Back in 1929, a review by Edmund Wilson, praised "Lady Chatterley's Lover", for its attempt to explore sexuality with some degree of sensitivity and intelligence, recognising and admiring the challenge Lawrence had taken on:

"....The truth is simply, of course, that in English we have had, since the eighteenth century, no technique—no vocabulary even—for dealing with such subjects. The French have been writing directly about sex, in works of the highest literary dignity, ever since they discarded the proprieties of Louis XIV. They have developed a classical vocabulary for the purpose. And they have even been printing for a long time, in their novels, the coarse colloquial language of the smoking-room and the streets. James Joyce and D. H. Lawrence are the first English-writing writers of our own time to print this language in English; and the effect, in the case of Ulysses at least, has been shocking to English readers to an extent which must seem very strange to a French literary generation who read Zola, Octave Mirbeau and Huysmans in their youth. But, beyond the question of this coarseness in dialogue, we have, as I have intimated, a special problem in dealing with sexual matters in English. For we have not the literary vocabulary of the French. We have only the coarse colloquial words, on the one hand, and, on the other, the kind of scientific words appropriate to biological and medical books and neither kind goes particularly well in a love scene which is to maintain any illusion of glamor or romance.

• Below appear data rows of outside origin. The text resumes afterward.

(** An outbox never loses or rewrites an event: through any run a row stays
    in the table with its payload and creation time, its attempt counter is the
    number of its claims, and once published it never changes again. *)
Theorem outbox_rows_kept {I} (t t' : gmap string (Row I)) ls id r :
  outbox_run t ls t' → t !! id = Some r →
  ∃ r', t' !! id = Some r' ∧ row_info r' = row_info r ∧ row_created r' = row_created r ∧
    row_attempts r' = row_attempts r + count_claims id ls ∧ (row_published r ≠ None → r' = r).
Proof.
  intros H. revert r. induction H as [t|t l t1 ls t' Hs _ IH]; intros r Hr.
  - exists r. unfold count_claims. simpl. split_and!; try done. lia.
  - assert (Hcount : count_claims id (l :: ls) =
      (if decide (claims id l) then 1 else 0) + count_claims id ls).
    { unfold count_claims. rewrite filter_cons. case_decide; simpl; lia. }
    rewrite Hcount.
    destruct (outbox_step_row _ _ _ _ _ Hs Hr) as
      [H1|[Hp [(w&a&c&->&H1&_)|[(w&a&->&_&H1)|(w&a&f&->&_&H1)]]]];
      destruct (IH _ H1) as (r'&Hr'&Hi&Hc&Ha&Hf); exists r';
      (split_and!; [done|done|done| |intros; try done; by apply Hf]).
    + rewrite decide_False; [lia|]. intros Hd. destruct l as [|id' w a c| |]; try done. simpl in Hd. subst id'.
      inversion Hs as [|? none env ? lease ev ? Hcl| |]; subst.
      apply sql_claim_Ok in Hcl as (r2&Hr2&_&->&_). rewrite Hr2 in Hr. injection Hr as <-.
      rewrite lookup_insert_eq in H1. injection H1 as H1.
      apply (f_equal row_attempts) in H1. simpl in H1. lia.
    + rewrite decide_True by done. simpl in Ha. lia.
    + rewrite decide_False by tauto. simpl in Ha. lia.
    + rewrite decide_False by tauto. simpl in Ha. lia.
Qed.

(** A claim takes the earliest row, by creation time then identity, among
    the rows that are unpublished, due, unlocked and not under an unexpired
    lease, records the worker and counts the attempt; it reports that nothing
    is pending exactly when there is no such row, and then changes nothing. *)
Theorem sql_claim_spec {I} none env worker lease (t : gmap string (Row I)) :
  match sql_claim none env worker lease t with
  | (Ok ev, t') =>
      ∃ r, t !! ev_id ev = Some r ∧
        claimable env (time_add (app_now env) (- lease)) (ev_id ev) r = true ∧
        (∀ id' r', t !! id' = Some r' →
           claimable env (time_add (app_now env) (- lease)) id' r' = true →
           row_before (id', r') (ev_id ev, r) = false) ∧
        ev = mkEvent (ev_id ev) (row_info r) (row_attempts r + 1) ∧
        t' = <[ev_id ev := claim_row (db_now env) worker r]> t
  | (Err e, t') =>
      e = none ∧ t' = t ∧
      ∀ id r, t !! id = Some r → claimable env (time_add (app_now env) (- lease)) id r = false
  end.
Proof.
  unfold sql_claim. destruct (select_claimable _ _ t) as [[id r]|] eqn:E.
  - apply select_claimable_Some in E as (?&?&?). exists r. done.
  - split_and!; [done|done|]. by apply select_claimable_None.
Qed.

Definition sample_rows : gmap string (Row string) :=
  <["e2" := new_row "second" 20 20]> (<["e1" := new_row "first" 10 10]> ∅).
Definition sample_claim_env (now : Z) : ClaimEnv := mkClaimEnv now now ∅.
Definition sample_none : error := EText "none".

Lawrence has here tried to solve this problem, and he has really been extraordinarily successful. He has, in general, handled his vocabulary well. And his courageous experiment, in Lady Chatterley’s Lover, should make it easier for the English writers of the future to deal more searchingly and plainly, as they are certainly destined to do, with the phenomena of sexual experience...."
As a writer myself, who largely navigates plot lines away from sexual encounters, I would say writing really well, about a sexual encounter, is as difficult as doing it well, in real life.  Sex is, by its very nature, often unchoreographed and a bit clunky, is the word I think Laurie Penny used. Few of us have a back catalogue of BAFTA worthy performances, but awkwardness doesn't stop lovers doing it, or enjoying it, and perhaps our slight discomfort in reading about sex, is partly to do with our own personal insecurities and hang ups.

Certainly, when I read through this year's nomination passages, I didn't think they were particularly badly written, it seems to be the actual content that offends judges at the Literary Review.  In some ways our society has not moved on significantly from Lawrence's time, it would seem.